I was once again very pleased with the Barn Door's ability to handle some pretty fresh winds while still having very good thermal capabilities. This is interesting since the Barn Door is not a high aspect kite. However, it does boast an impressive 9.71 square feet of sail area which is pretty good for such a light kite. The Barn Door even moved over to a large thermal that was developing over the wide, paved asphalt sidewalk that runs between the two fields.

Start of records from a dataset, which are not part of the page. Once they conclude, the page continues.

(* ===== verification/Plans.v ===== *)
(** * Plans: compiling and checking a workflow plan (agentflow/plan.go, compiler.go, scope.go)

    A plan authored by the model is projected into the plan that is locked
    ([Compile]), checked without the command-line tool ([CheckPlan]: content,
    paths, scope, dependencies, traceability), and preflighted before it runs
    ([PreflightP0]).  The regular-expression engine of the standard library and
    [strconv.Quote] are arguments; JSON decoding is left out. *)

From Stdlib Require Import Strings.Ascii Strings.Byte.
From stdpp Require Import strings gmap list pretty relations.
From S2P Require Import Prelude GoString Utf8 GoText.

#[local] Open Scope string_scope.
#[local] Open Scope Z_scope.

(** ** Data *)

Record CriterionReview := mkReview { MinimumDepth : string }.

(** What the model writes. *)
Record CriterionIR := mkCriterionIR { ci_ID : string; ci_Text : string; ci_Review : option CriterionReview }.
Record RequirementIR := mkRequirementIR { ri_ID : string; ri_Text : string; ri_AcceptanceCriteria : list CriterionIR }.
Record GateIR := mkGateIR { Label : string; Argv : list string; gi_CriterionIDs : list string }.
Record StepIR := mkStepIR {
  si_ID : string; si_Action : string; si_Files : list string; si_ExpectedDiff : list string; si_DependsOn : list string;
  si_CriterionIDs : list string; Validations : list GateIR
}.
Record PlanIR := mkPlanIR {
  TaskType : string; ir_Objective : string; ir_Scope : list string; ir_Invariants : list string; ir_RiskLevel : string;
  ir_RollbackPlan : string; ir_AllowedFiles : list string; ir_BlockedFiles : list string; ir_NonGoals : list string;
  SecuritySensitive : option bool; BlastRadius : string; DeclaredSize : string;
  ir_Requirements : list RequirementIR; ir_Steps : list StepIR
}.
(* ===== verification/Signing.v ===== *)
(** * Signing: frames, signers and keyrings (signing/)

    What a backend signs is a frame of the domain and the payload; a signature
    names the algorithm and the key that made it; a keyring hands a signature
    to the verifier it names.  The primitives of crypto/sha256, crypto/hmac and
    crypto/ed25519 and base64 are arguments.  Pointers that may be nil are
    options; strings and byte slices are lists of bytes. *)

From Stdlib Require Import Strings.Byte.
From stdpp Require Import gmap.
From S2P Require Import Prelude Canonical.

#[local] Open Scope Z_scope.

Definition AlgEd25519 : bytes := lit "ed25519".
Definition AlgHMACSHA256 : bytes := lit "hmac-sha256".
Definition MinHMACKeySize : Z := 32.

Record Signature := mkSignature { Alg : bytes; KeyID : bytes; Bytes : bytes }.

Inductive signError :=
| ErrInvalidSignature | ErrKeyMismatch | ErrUnknownKey | ErrUninitializedKey | ErrEmptyDomain
| ErrNilContext
| ErrContext (deadline : bool)          (** what the context answered *)
| ErrKeySize (size : Z)
| ErrKeyHalves                          (** the public half is not that of the seed *)
| ErrRandom
| ErrNilKeyring | ErrNilVerifier | ErrEmptyKeyID | ErrEmptyAlgorithm | ErrDuplicateKeyID (id : bytes)
| ErrBase64 | ErrUnmarshal.

(** A context: nil, or what its Err method answers. *)
Definition Context := option (option signError).

Definition checkContext (ctx : Context) : option signError :=
  match ctx with
  | None => Some ErrNilContext
  | Some err => err
  end.

(** ** Frames *)

Definition frameHeader : bytes := lit "go-llm-signing-v1" ++ [x00].
Definition keyIDHeader : bytes := lit "go-llm-signing-kid-v1" ++ [x00].

(** The [k] low bytes of a number, most significant first. *)
Fixpoint big_endian (k : nat) (n : Z) : bytes :=
  match k with
  | O => []
  | S k => big_endian k (Z.shiftr n 8) ++ [byte_of (Z.land n 255)]
  end.

Definition AppendUint64 (b : bytes) (n : Z) : bytes := b ++ big_endian 8 n.

Definition frame (domain payload : bytes) : result signError bytes :=
  if bool_decide (domain = []) then Err ErrEmptyDomain
  else
    let b := frameHeader in
    let b := AppendUint64 b (len domain) in
    let b := b ++ domain in
    let b := b ++ payload in
    Ok b.

Definition hex_EncodeToString (s : bytes) : bytes :=
  concat (map (fun b => [hex_digit (Z.shiftr (byte_Z b) 4); hex_digit (Z.land (byte_Z b) 15)]) s).

(** ** The interface *)

(** A value of the Go interface: [isNil] is what isNilVerifier finds by
    reflection, a nil interface or a nil pointer in it. *)
Record Verifier := mkVerifier {
  isNilVerifier : bool;
  v_KeyID : bytes;
  v_Algorithm : bytes;
  v_Verify : Context -> bytes -> bytes -> Signature -> option signError
}.

Definition checkBinding (kid alg : bytes) (sig : Signature) : option signError :=
  if negb (bool_decide (Alg sig = alg)) || negb (bool_decide (KeyID sig = kid)) then Some ErrKeyMismatch
  else None.

Section Backends.
Context (sha256 : bytes -> bytes) (hmac : bytes -> bytes -> bytes).

Definition deriveKeyID (alg material : bytes) : bytes :=
  let h := keyIDHeader in
  let h := h ++ big_endian 8 (len alg) in
  let h := h ++ alg in
  let h := h ++ material in
  hex_EncodeToString (sha256 h).

(** ** HMAC *)

Record hmacKey := mkHmacKey { hmac_key : bytes; hmac_kid : bytes }.

(** [HMACSigner{k}], by a pointer that may be nil. *)
Definition HMACSigner := option hmacKey.

Definition NewHMAC (key : bytes) : result signError HMACSigner :=
  if len key <? MinHMACKeySize then Err (ErrKeySize (len key))
  else Ok (Some (mkHmacKey key (deriveKeyID AlgHMACSHA256 key))).

(** [random] is what [io.ReadFull] made of the 32-byte buffer. *)
Definition GenerateHMAC (random : option bytes) : result signError HMACSigner :=
  match random with
  | None => Err ErrRandom
  | Some key => NewHMAC key
  end.

Definition HMAC_KeyID (m : HMACSigner) : bytes :=
  match m with None => [] | Some k => hmac_kid k end.

Definition tag (m : HMACSigner) (domain payload : bytes) : result signError bytes :=
  match m with
  | None => Err ErrUninitializedKey
  | Some k => match frame domain payload with
              | Err err => Err err
              | Ok msg => Ok (hmac (hmac_key k) msg)
              end
  end.

Definition HMAC_Sign (m : HMACSigner) (ctx : Context) (domain payload : bytes) : result signError Signature :=
  match checkContext ctx with
  | Some err => Err err
  | None => match tag m domain payload with
            | Err err => Err err
            | Ok t => Ok (mkSignature AlgHMACSHA256 (HMAC_KeyID m) t)
            end
  end.
Lemma tier2_spec from estimator rest : forall i keep currentCost keep' currentCost',
  (i + length rest = length keep)%nat ->
  tier2 i rest from budget estimator keep currentCost = (keep', currentCost') ->
  length keep' = length keep /\
  exists cut, (i <= cut <= length keep)%nat /\
    (forall k, kept keep' k = kept keep k && negb ((i <=? k)%nat && (k <? cut)%nat && negb (protected from k))) /\
    (budget < currentCost' -> cut = length keep).
Proof.
  induction rest as [|m rest IH]; intros i keep cc keep' cc' Hl; cbn [tier2]; simpl in Hl.
  { intros [= <- <-]. split; [done|]. exists i. split_and!; try lia. intros k.
    destruct (Nat.leb_spec i k), (Nat.ltb_spec k i); simpl; rewrite ?andb_true_r; try done; lia. }
  destruct (Z.ltb_spec budget cc) as [Hlt|Hle]; cbn [negb].
  2: { intros [= <- <-]. split; [done|]. exists i. split_and!; try lia. intros k.
       destruct (Nat.leb_spec i k), (Nat.ltb_spec k i); simpl; rewrite ?andb_true_r; try done; lia. }
  assert (Hskip : forall keep1 cc1, length keep1 = length keep ->
    (forall k, kept keep1 k = kept keep k && negb ((k =? i)%nat && negb (protected from k))) ->
    tier2 (S i) rest from budget estimator keep1 cc1 = (keep', cc') ->
    length keep' = length keep /\ exists cut, (i <= cut <= length keep)%nat /\
    (forall k, kept keep' k = kept keep k && negb ((i <=? k)%nat && (k <? cut)%nat && negb (protected from k))) /\
    (budget < cc' -> cut = length keep)).
  { intros keep1 cc1 Hl1 Hk1 E. destruct (IH (S i) keep1 cc1 keep' cc' ltac:(lia) E) as (Hl2 & cut & Hc & Hk2 & Hf).
    split; [lia|]. exists cut. split_and!; [lia..| |rewrite <- Hl1; exact Hf]. intros k. rewrite Hk2, Hk1.
    destruct (Nat.leb_spec (S i) k), (Nat.ltb_spec k cut), (Nat.leb_spec i k), (Nat.eqb_spec k i), (protected from k), (kept keep k);
      simpl; try done; lia. }
  destruct (kept keep i) eqn:Ek; cbn [negb].
  - destruct (protected from i) eqn:Ep.
    + apply Hskip; [done|]. intros k. destruct (Nat.eqb_spec k i) as [->|]; [rewrite Ep|]; by rewrite andb_true_r.
    + apply Hskip; [by rewrite length_insert|]. intros k. rewrite kept_insert by lia.
      destruct (Nat.eqb_spec k i) as [->|]; [rewrite Ep|]; by rewrite ?andb_true_r, ?andb_false_r.
  - apply Hskip; [done|]. intros k. destruct (Nat.eqb_spec k i) as [->|]; [by rewrite Ek|by rewrite andb_true_r].
Qed.

Lemma tier2_fits from estimator i rest keep cc :
  cc <= budget -> tier2 i rest from budget estimator keep cc = (keep, cc).
Proof. intros H. destruct rest; [done|]. cbn [tier2]. by destruct (Z.ltb_spec budget cc); [lia|]. Qed.

Lemma first_user_spec from rest : forall i keep,
  (i + length rest = length keep)%nat ->
  (forall k, (i <= k)%nat -> rest !! (k - i)%nat = msgs !! k) ->
  let keep' := first_user i rest from keep in
  length keep' = length keep /\
  exists cut, (i <= cut <= length keep)%nat /\
    (forall k, kept keep' k = kept keep k && negb ((i <=? k)%nat && (k <? cut)%nat)) /\
    (forall k m, (i <= k < cut)%nat -> kept keep k = true -> msgs !! k = Some m -> is_user m = false /\ protected from k = false) /\
    (cut = length keep \/ kept keep cut = true /\ exists m, msgs !! cut = Some m /\ (is_user m = true \/ protected from cut = true)).
Proof.
  induction rest as [|m rest IH]; intros i keep Hl Hm; cbn [first_user]; simpl in Hl.
  { split; [done|]. exists i. split_and!; [lia..| |intros; lia|left; lia]. intros k.
    destruct (Nat.leb_spec i k), (Nat.ltb_spec k i); simpl; rewrite ?andb_true_r; try done; lia. }
  pose proof (Hm i ltac:(done)) as Hi. rewrite Nat.sub_diag in Hi. simpl in Hi.
  assert (Hm' : forall k, (S i <= k)%nat -> rest !! (k - S i)%nat = msgs !! k).
  { intros k Hk. rewrite <- Hm by lia. by replace (k - i)%nat with (S (k - S i)) by lia. }
  assert (Hstop : kept keep i = true -> (is_user m = true \/ protected from i = true) -> length keep = length keep /\
    exists cut, (i <= cut <= length keep)%nat /\
    (forall k, kept keep k = kept keep k && negb ((i <=? k)%nat && (k <? cut)%nat)) /\
    (forall k m, (i <= k < cut)%nat -> kept keep k = true -> msgs !! k = Some m -> is_user m = false /\ protected from k = false) /\
    (cut = length keep \/ kept keep cut = true /\ exists m, msgs !! cut = Some m /\ (is_user m = true \/ protected from cut = true))).
  { intros Hk Hu. split; [done|]. exists i. split_and!; [lia..| |intros; lia|right; eauto]. intros k.
    destruct (Nat.leb_spec i k), (Nat.ltb_spec k i); simpl; rewrite ?andb_true_r; try done; lia. }
  destruct (kept keep i) eqn:Ek; cbn [negb].
  - destruct (is_user m) eqn:Eu; [by apply Hstop; [|left]|].
    destruct (protected from i) eqn:Ep; [by apply Hstop; [|right]|].
    destruct (IH (S i) (<[i := false]> keep)) as (Hl2 & cut & Hc & Hk2 & Hs & Hcut); [rewrite length_insert; lia|done|].
    rewrite length_insert in *. split; [done|]. exists cut. split_and!; [lia..| | |].
    + intros k. rewrite Hk2, kept_insert by lia.
      destruct (Nat.leb_spec (S i) k), (Nat.ltb_spec k cut), (Nat.leb_spec i k), (Nat.eqb_spec k i), (kept keep k); simpl; try done; lia.
    + intros k t Hk Hkk Ht. destruct (decide (k = i)) as [->|]; [rewrite <- Hi in Ht; by simplify_eq|].
      apply (Hs k); [lia| |done]. rewrite kept_insert by lia. by destruct (Nat.eqb_spec k i).
    + destruct Hcut as [?|[Hkc ?]]; [by left|right]. split; [|done]. rewrite kept_insert in Hkc by lia.
      by destruct (Nat.eqb_spec cut i); [lia|].
  - destruct (IH (S i) keep) as (Hl2 & cut & Hc & Hk2 & Hs & Hcut); [lia|done|].
    split; [done|]. exists cut. split_and!; [lia..| | |done].
    + intros k. rewrite Hk2. destruct (decide (k = i)) as [->|]; [by rewrite Ek|].
      destruct (Nat.leb_spec (S i) k), (Nat.ltb_spec k cut), (Nat.leb_spec i k), (kept keep k); simpl; try done; lia.
    + intros k t Hk Hkk Ht. destruct (decide (k = i)) as [->|]; [congruence|]. apply (Hs k); [lia|done..].
Qed.
End Loops.
Lemma run_refines ops c :
  wf c -> wf (run_cache ops c).2 /\
  capacity (run_cache ops c).2 = capacity c /\
  ((run_cache ops c).1, abs (run_cache ops c).2) = run_spec (capacity c) (ttl c) ops (abs c).
Proof.
  revert c. induction ops as [|[now k|now k v|] ops IH]; intros c Hwf; simpl; [done|..].
  - destruct (Get_refines now k c Hwf) as (Hwf' & Hc & Ht & Hg).
    destruct (IH _ Hwf') as (? & ? & Hr). rewrite Hc, Ht in Hr. rewrite <-Hg. simpl.
    split_and!; [done|congruence|]. by rewrite <-Hr.
  - destruct (Put_refines now k v c Hwf) as (Hwf' & Hc & Ht & Hg).
    destruct (IH _ Hwf') as (? & ? & Hr). rewrite Hc, Ht, Hg in Hr.
    split_and!; [done|congruence|done].
  - destruct (IH _ (Clear_wf c Hwf)) as (? & ? & Hr). split_and!; done.
Qed.

(** C40: the map-and-list cache refines the association list kept in recency
    order: over any sequence of operations every [Get] answers as the abstract
    cache does, the contents agree, and the number of entries never exceeds the
    capacity (none are kept when the capacity is not positive). *)
Theorem warmcache_refines_lru cap d ops :
  let c := run_cache ops (NewWarmCache cap d) in
  (c.1, abs c.2) = run_spec cap d ops [] /\ Len c.2 <= Z.max 0 cap.
Proof.
  intros c. destruct (run_refines ops _ (cache_wf_New cap d)) as (Hwf & Hc & Hr). split; [done|].
  pose proof (wf_len _ Hwf) as Hl. rewrite Hc in Hl. unfold Len, len, c. simpl in Hl. lia.
Qed.
End WarmCache.
Arguments cop V : clear implicits.
Arguments cacheEntry V : clear implicits.
Arguments WarmCache V : clear implicits.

The Barn Door was up for 30 minutes or so, but it got pretty windy up high. I felt unsure of my distance from the soccer field so I chose to bring it down in case. I was also having issues with this kite leaning to the right. In gusts, it would even dive dangerously close to the ground. It rights its self very quickly when I put slack in the line, but this is difficult to do at low altitudes.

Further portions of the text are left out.